Working Smarter, Not Harder

It’s very tempting to feel that you need to be “doing therapy” every waking hour of every day for your child to make progress. If you can do this, on top of cooking meals, doing laundry, working, and taking care of siblings, you are Superparent! But here are some tips for the rest of us…

 

Truthfully, it’s insane to expect every moment of your day to be therapy time. And you know what? It might not even be that productive, either. In her research on improving auditory skills through focused training, Dr. Beverly Wright found that too much training over a threshold amount actually did not lead to increased improvement, and that breaks in training were harmful if filled with nothing (or with visual stimuli), but helpful if filled with passive exposure to the target. What does that mean for us?

 

We need to work smarter, not harder.

 

Flashcarding your child to death is not the way to go. Instead, work hard to learn auditory verbal techniques until they feel like second nature to you, and integrate them into your everyday life. After all, life isn’t therapy, it’s life. It’s far more important for the child to learn to communicate when he’s helping you make dinner, riding in the car, or going to the doctor’s office than it is for him to speak perfectly during the one hour of a therapy session.
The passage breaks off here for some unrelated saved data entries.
(* ===== verification/RedApp.v ===== *)
(** * Starting and stopping redsocks ([redsocks/main.c])

    [main] reads the options and the configuration, initialises the subsystems one after the other, runs the event loop and
    shuts down the subsystems that were initialised, in the reverse order. The subsystems are entries of an array with optional
    functions; what they promise to [main] is the class [Subsystem], and the theorem about [main] is proved against it. *)

From S2P Require Import Prelude Effect RedWorld RedCore RedLogic RedUdp Dnstc.

Open Scope Z_scope.
Close Scope red_scope.

Module RedApp.

(** ** Options *)

Definition EXIT_SUCCESS : Z := 0.
Definition EXIT_FAILURE : Z := 1.

Record settings := Settings { conftest : bool; confname : list Z; pidfile : option (list Z) }.

Definition default_settings : settings := Settings false (B# "redsocks.conf") None.

(** What [getopt] returns, one after the other: a character, 63 for an option it does not know, and the argument. The settings, or the exit code. *)
Fixpoint read_options (opts : list (Z * list Z)) (o : settings) : settings + Z :=
  match opts with
  | [] => inl o
  | (opt, optarg) :: opts =>
      if opt =? 116 then read_options opts (Settings true (confname o) (pidfile o))
      else if opt =? 99 then read_options opts (Settings (conftest o) optarg (pidfile o))
      else if opt =? 112 then read_options opts (Settings (conftest o) (confname o) (Some optarg))
      else if opt =? 118 then inr EXIT_SUCCESS
      else inr (if (opt =? 63) || (opt =? 104) then EXIT_SUCCESS else EXIT_FAILURE)
  end.

(** ** Subsystems *)

Section App.
Context {W T : Type}.

(** [struct app_subsys]; a function or a section that is missing is a null pointer. *)
Record app_subsys := AppSubsys {
  init : option (eff W Z);
  fini : option (eff W unit);
  conf_section : option T;
}.

(** What the calls of the system and of libevent return. *)
Record environment := Env {
  struct_event_size_ok : bool;
  config_opens : list Z -> bool;
  parser_starts : bool;
  pidfile_opens : list Z -> bool;
  signal_add : nat -> Z;
}.

Context (env : environment) (parser_run : list T -> eff W Z) (event_dispatch : eff W unit).

(** The loop over the array; [before] are the subsystems before [ss], the nearest first. *)
Fixpoint init_subsystems (before ss : list app_subsys) : eff W (Z * list app_subsys) :=
  match ss with
  | [] => mret (0, before)
  | x :: ss =>
      match init x with
      | None => init_subsystems (x :: before) ss
      | Some f =>
          error ← f;
          if negb (error =? 0) then mret (error, before) else init_subsystems (x :: before) ss
      end
  end.

Fixpoint fini_subsystems (before : list app_subsys) : eff W unit :=
  match before with
  | [] => mret tt
  | x :: before =>
      match fini x with Some f => f | None => mret tt end ;;
      fini_subsystems before
  end.

(** Whether both signals were added. *)
Fixpoint add_signals (i n : nat) : bool :=
  match n with
  | O => true
  | S n => if negb (signal_add env i =? 0) then false else add_signals (S i) n
  end.

(** From [shutdown] on. The events of the signals are removed, with errors ignored. *)
Definition shutdown (error : Z) (before : list app_subsys) : eff W Z :=
  fini_subsystems before ;;
  mret (if error =? 0 then EXIT_SUCCESS else EXIT_FAILURE).

Definition main (subsystems : list app_subsys) (opts : list (Z * list Z)) : eff W Z :=
  match read_options opts default_settings with
  | inr code => mret code
  | inl o =>
      if negb (struct_event_size_ok env) then mret EXIT_FAILURE
      else if negb (config_opens env (confname o)) then mret EXIT_FAILURE
      else if negb (parser_starts env) then mret EXIT_FAILURE
      else
        error ← parser_run (omap conf_section subsystems);
        if negb (error =? 0) then mret EXIT_FAILURE
        else if conftest o then mret EXIT_SUCCESS
        else
          '(error, before) ← init_subsystems [] subsystems;
          if negb (error =? 0) then shutdown error before
          else if match pidfile o with Some f => negb (pidfile_opens env f) | None => false end then mret EXIT_FAILURE
          else if negb (add_signals 0 2) then shutdown error before
          else
            event_dispatch ;;
            shutdown error before
  end.

End App.

Arguments app_subsys : clear implicits.

(** ** What a subsystem promises *)

(** [up n w]: the first [n] subsystems are initialised in [w]. The [k]-th one is initialised or leaves nothing behind, and can be shut
    down when it is the newest. *)
Class Subsystem {W T : Type} (up : nat -> W -> Prop) (k : nat) (x : app_subsys W T) := {
  subsystem_init w : up k w ->
    match init x with Some f => runs f (fun error => up (if error =? 0 then S k else k)) w | None => up (S k) w end;
  subsystem_fini w : up (S k) w -> match fini x with Some f => runs f (fun _ => up k) w | None => up k w end;
}.

End RedApp.

Import RedApp.

Section Start.
Context {W T : Type} (env : environment) (parser_run : list T -> eff W Z) (event_dispatch : eff W unit) (up : nat -> W -> Prop).

(** The subsystems [xs] from number [k] on keep their promises. *)
Definition promised (k : nat) (xs : list (app_subsys W T)) : Prop := forall i x, xs !! i = Some x -> Subsystem up (k + i)%nat x.

Lemma promised_cons k x xs : promised k (x :: xs) -> Subsystem up k x /\ promised (S k) xs.
Proof.
  intros H. split; [rewrite <- (Nat.add_0_r k); now apply (H 0%nat)|]. intros i y Hy.
  replace (S k + i)%nat with (k + S i)%nat by lia. now apply (H (S i)).
Qed.

(** The subsystems that were initialised, each with its number. *)
Fixpoint stack_ok (before : list (app_subsys W T)) : Prop :=
  match before with [] => True | x :: before => Subsystem up (length before) x /\ stack_ok before end.

Definition init_post (n : nat) (r : Z * list (app_subsys W T)) (w : W) : Prop := stack_ok r.2 /\ up (length r.2) w /\ (r.1 = 0 -> length r.2 = n).

Lemma subsystems_init_ok xs : forall before w,
  promised (length before) xs -> stack_ok before -> up (length before) w ->
  runs (init_subsystems before xs) (init_post (length before + length xs)) w.
Proof.
  induction xs as [|x xs IH]; intros before w Hp Hs Hu; cbn [init_subsystems length].
  - apply eff_ret. unfold init_post. cbn [fst snd]. rewrite Nat.add_0_r. done.
  - apply promised_cons in Hp as [Hx Hp]. pose proof (subsystem_init _ Hu) as Hi.
    assert (Hnext : forall w', up (S (length before)) w' -> runs (init_subsystems (x :: before) xs) (init_post (length before + S (length xs))) w').
    { intros w' Hw. rewrite <- Nat.add_succ_comm. apply (IH (x :: before)); [exact Hp|now split|exact Hw]. }
    destruct (init x) as [f|]; [|now apply Hnext]. apply eff_bind. eapply eff_mono; [exact Hi|]. intros error w' Hw. cbv beta in Hw.
    destruct (Z.eqb_spec error 0) as [->|Hne]; cbn [negb]; [now apply Hnext|]. apply eff_ret. split; [done|]. split; [exact Hw|]. cbn [fst]. done.
Qed.

Lemma subsystems_fini_ok before : forall w, stack_ok before -> up (length before) w -> runs (fini_subsystems before) (fun _ => up 0%nat) w.
Proof.
  induction before as [|x before IH]; intros w Hs Hu; cbn [fini_subsystems]; [now apply eff_ret|]. destruct Hs as [Hx Hs].
  pose proof (subsystem_fini _ Hu) as Hf. apply eff_bind. destruct (fini x) as [f|]; [eapply eff_mono; [exact Hf|]; intros u w' Hw|apply eff_ret]; now apply IH.
Qed.

(** The parser and the event loop leave the subsystems as they are. *)
Context (Hparse : forall secs n w, up n w -> runs (parser_run secs) (fun _ => up n) w) (Hloop : forall n w, up n w -> runs event_dispatch (fun _ => up n) w).

(** C38. [main] of redsocks, against what its subsystems promise: whichever initialisation, option, file or signal fails, it returns, and exactly the subsystems
    that were initialised are shut down, in reverse order. The one exception is a file for the process id that cannot be opened: then
    it returns with a failure while all subsystems are up. A failed initialisation is reported by the exit code. *)
Theorem redsocks_main_ok subsystems opts w :
  promised 0 subsystems -> up 0%nat w ->
  exists code w', main env parser_run event_dispatch subsystems opts w = Done code w' /\ (code = 0 \/ code = 1) /\
    (up 0%nat w' \/
     code = 1 /\ up (length subsystems) w' /\
     exists o f, read_options opts default_settings = inl o /\ pidfile o = Some f /\ pidfile_opens env f = false).
Proof.
  intros Hp Hu. set (Q := fun (code : Z) (w' : W) => (code = 0 \/ code = 1) /\ (up 0%nat w' \/ code = 1 /\ up (length subsystems) w' /\
     exists o f, read_options opts default_settings = inl o /\ pidfile o = Some f /\ pidfile_opens env f = false)).
  enough (H : runs (main env parser_run event_dispatch subsystems opts) Q w) by (destruct (eff_done _ _ _ H) as (c & w' & E & H1); exists c, w'; exact (conj E H1)).
  assert (Hdown : forall error before w, stack_ok before -> up (length before) w -> runs (shutdown error before) Q w).
  { intros error before w1 Hs H1. unfold shutdown. apply eff_bind. eapply eff_mono; [now apply subsystems_fini_ok|]. intros u w2 H2. apply eff_ret.
    unfold Q, EXIT_SUCCESS, EXIT_FAILURE. split; [destruct (error =? 0); auto|now left]. }
  assert (Hout : forall code w, code = 0 \/ code = 1 -> up 0%nat w -> Q code w) by (intros code w1 H1 H2; split; auto).
  unfold main. destruct (read_options opts default_settings) as [o|code] eqn:Eo.
  - unfold EXIT_SUCCESS, EXIT_FAILURE. do 3 (match goal with |- runs (if ?b then _ else _) _ _ => destruct b; [apply eff_ret, Hout; auto|] end).
    apply eff_bind. eapply eff_mono; [apply Hparse, Hu|]. intros e1 w1 H1. destruct (negb (e1 =? 0)); [apply eff_ret, Hout; auto|].
    destruct (conftest o); [apply eff_ret, Hout; auto|]. apply eff_bind. eapply eff_mono; [apply (subsystems_init_ok subsystems []); [exact Hp|done|exact H1]|].
    intros [error before] w2 (H2 & H3 & H4). cbn [fst snd length Nat.add] in *. destruct (Z.eqb_spec error 0) as [->|Hne]; cbn [negb]; [|now apply Hdown].
    specialize (H4 eq_refl). cbn [length Nat.add] in H4. destruct (pidfile o) as [f|] eqn:Ef.
    + destruct (pidfile_opens env f) eqn:Epf; cbn [negb].
      * destruct (negb (add_signals env 0 2)); [now apply Hdown|]. apply eff_bind. eapply eff_mono; [apply Hloop, H3|]. intros u w3 H5. now apply Hdown.
      * apply eff_ret. split; [auto|]. right. split; [done|]. split; [now rewrite <- H4|]. now exists o, f.
    + destruct (negb (add_signals env 0 2)); [now apply Hdown|]. apply eff_bind. eapply eff_mono; [apply Hloop, H3|]. intros u w3 H5. now apply Hdown.
  - apply eff_ret, Hout; [|done]. revert Eo. generalize default_settings. clear. induction opts as [|[c a] opts IH]; intros o E; [done|]. cbn [read_options] in E.
    repeat match type of E with (if ?b then _ else _) = _ => destruct b; [now apply IH in E || (simplify_eq; auto)|] end. simplify_eq. unfold EXIT_SUCCESS, EXIT_FAILURE.
    destruct (_ || _); auto.
Qed.

End Start.

(** ** The DNS responder keeps its promise *)

(** The responders as the configuration leaves them, or as they are after the start. *)
Definition dnstc_up (n : nat) (w : Dnstc.dns_world) : Prop := match n with O => dns_configured w | S _ => dns_inv w end.

Definition dnstc_subsys : app_subsys Dnstc.dns_world unit := AppSubsys (Some Dnstc.dnstc_init) (Some Dnstc.dnstc_fini) (Some tt).

Lemma no_responders_configured w : dns_inv w -> Dnstc.dn_instances w = [] -> dns_configured w.
Proof.
  intros Hi El. destruct (no_responders w Hi El) as [EI EF]. split; try apply Hi; [|exact EF]. intros i x. now rewrite EI, lookup_empty.
Qed.

#[export] Instance dnstc_subsystem `{BaseConfig} : Subsystem dnstc_up 0 dnstc_subsys.
Proof.
  split; cbn [dnstc_up dnstc_subsys init fini].
  - intros w Hw. eapply eff_mono; [now apply dns_init_ok|]. intros error w' [Hi [[-> El]|[-> _]]]; [now apply no_responders_configured|exact Hi].
  - intros w Hw. unfold Dnstc.dnstc_fini. apply eff_bind, eff_get. apply dns_fini_ok; [exact Hw|done|]. intros w' Hi El. now apply no_responders_configured.
Qed.

Definition demo_env : environment := Env true (fun _ => true) true (fun _ => true) (fun _ => 0).

(** [redsocks -p pid] with the DNS responder, from start to shut-down. *)
Lemma redsocks_main_ok_witness :
  exists code w', main demo_env (fun _ => mret 0) (mret tt) [dnstc_subsys] [(112, B# "pid")] dns_demo_start = Done code w' /\ dns_configured w'.
Proof.
  pose proof dns_demo_base as BC.
  destruct (@redsocks_main_ok Dnstc.dns_world unit demo_env (fun _ => mret 0) (mret tt) dnstc_up) with (subsystems := [dnstc_subsys]) (opts := [(112, B# "pid")]) (w := dns_demo_start)
    as (code & w' & E & _ & [H|(_ & _ & o & f & _ & _ & Hf)]).
  - intros secs n w H. exact H.
  - intros n w H. exact H.
  - intros [|i] x Hx; [|discriminate Hx]. injection Hx as <-. exact dnstc_subsystem.
  - exact dns_demo_configured.
  - exists code, w'. split; [exact E|exact H].
  - discriminate Hf.
Defined.

(** When a signal cannot be added, everything is shut down but the exit code is that of success. *)
Lemma signal_failure_succeeds :
  main (Env true (fun _ => true) true (fun _ => true) (fun _ => -1)) (fun _ : list unit => mret 0) (mret tt) [] [] tt = Done 0 tt.
Proof. reflexivity. Qed.

(** An unknown option, for which [getopt] returns a question mark, ends the program with success. *)
Lemma unknown_option_succeeds (subsystems : list (app_subsys unit unit)) env run dispatch opts : main env run dispatch subsystems ((63, []) :: opts) tt = Done 0 tt.
Proof. reflexivity. Qed.
Lemma SigmaClipper_bounds_witness :
  exists out,
    SigmaClipper.call Example.no_clipping Example.clipper
      (Some Example.mixed) = Ret (Some out)
    /\ exists lo up,
         Example.no_clipping
           (Np.select [[1; nan]; [0; 4]]%float
              (Np.valid2d [[1; nan]; [0; 4]]%float))
           (SigmaClipper.sigma_low Example.clipper)
           (SigmaClipper.sigma_up Example.clipper)
         = Ret (lo, up)
         /\ forall y x v,
              Np.pix2 [[1; nan]; [0; 4]]%float y x = Some v ->
              is_valid v = true ->
              exists w, Np.pix out y x 0 = Some w
                /\ (up <? w)%float = false
                /\ ((up <? lo)%float = false -> (w <? lo)%float = false)
                /\ ((v <? lo)%float = false -> (up <? v)%float = false ->
                    w = v).
Proof.
  eexists.
  refine ((fun E => conj E
             (SigmaClipper_output_within_bounds Example.no_clipping
                Example.clipper Example.mixed _ 0 [[1; nan]; [0; 4]]%float
                (or_introl eq_refl) E eq_refl)) _).
  vm_compute. reflexivity.
Defined.
(** A wait on a condition that only yields elements or [False] returns an
    element or times out. *)
Lemma wait_elem_result (timeout : Z) (cond : nat -> pyval) (d : @driver E) :
  (forall j, cond j = PFalse \/ exists e, cond j = PElem e) ->
  match fst (wait_until timeout cond d) with
  | Ok v => exists e, v = PElem e
  | Err e => e = TimeoutException
  end.
Proof.
  intros Hc. pose proof (until_loop_result cond 0 (Z.to_nat (2 * timeout)) d) as R.
  unfold wait_until. destruct (fst _) as [v | e]; [| exact R].
  destruct R as [j [-> Ht]]. destruct (Hc j) as [Hf | [e He]].
  - rewrite Hf in Ht. discriminate.
  - eauto.
Qed.

Lemma elem_ec_shape (e : E) (c : elem_condition) (b s : string) (j : nat) :
  elem_ec e c b s j = PFalse \/ exists el, elem_ec e c b s j = PElem el.
Proof. unfold elem_ec. destruct (eng_element_ec e c b s j); eauto. Qed.

(** The waits of the three element states, with the attachment of
    [ensure_click] that follows them. *)
Lemma wait_and_attach (timeout : Z) (cond : nat -> pyval) (d : @driver E) :
  (forall j, cond j = PFalse \/ exists e, cond j = PElem e) ->
  match fst (bind (wait_until timeout cond)
               (fun element => if truthy element then attach_ensure_click element
                               else ret element) d) with
  | Ok v => exists e, v = PElem e /\ ensure_click e = true
  | Err e => e = TimeoutException
  end.
Proof.
  intros Hc. pose proof (wait_elem_result timeout cond d Hc) as R. unfold bind.
  destruct (wait_until timeout cond d) as [[v | e] d0]; cbn in *; [| exact R].
  destruct R as [e ->]. cbn. eexists; split; reflexivity.
Qed.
The Auditory Verbal model is set up to help you, the family, become your child’s first and best teacher.

 

The number of appointments, goals, and commitments for a child with hearing loss can seem overwhelming, and it’s the parents who have mastered the art of infusing their everyday interactions with language and listening who seem to manage the stress the best.  Don’t set yourself up for burnout.  Instead, make therapy a lifestyle, not a chore.  By changing simple things about your everyday interactions with your child, you can “bump up” the language and listening content of your everyday routines.  Life gets a lot easier, and a lot calmer, when you are confident that you have the tools you need to help your child succeed.  If your therapist isn’t getting you there, it’s time for a change.  

 

Sometimes parents ask, “How much is enough?” in terms of working with their child at home.  There are just some times — a sibling needs a diaper change, your spouse is sick, dinner needs to get on the table — that a formal language lesson is not going to happen.  Therapists need to acknowledge this.  I tell parents, “When you’re on, be on.  When you can’t, it’s okay, too.”  Children need free time for self-directed play.  They need time to be bored, to create their own adventures, to color a picture, to read a book.  This time off is not a waste.  As long as a parent’s “off” time doesn’t mean a child’s excessive plug in/zone out time, it’s okay.

 

Professionals, too, can benefit from thinking of smarter, not harder, ways to work.  One of the biggest obstacles that my graduate students and mentees report is the excessive amount of time they spend planning their AVT sessions.  When we get down to it, however, it’s not really that they’re spending too much time determining the goals (true, this does take time, but that time is a worthwhile investment and will get faster with practice), but that they’re spending hours constructing elaborate, complicated activities for each session.  I challenge them with this: pick five toys and use them for ALL of your clients this week.  Every session, regardless of level.  Pick (and plan) smarter, not harder.  Remember, the magic is in the talk, not the toys!  A clever therapist can make a game out of cleaning up the therapy room.  Don’t hide behind fancy toys or think that the child needs something expensive or complex each time.  After all, we want the family to see activities in therapy that they can easily do at home, not those that require the latest toy or fancy technology.

 

We’re not superheroes.  We’re all human.  Most of us are probably tired.  But by working smarter, not harder, we can have the strength that we need to make learning language a fun part of every single day.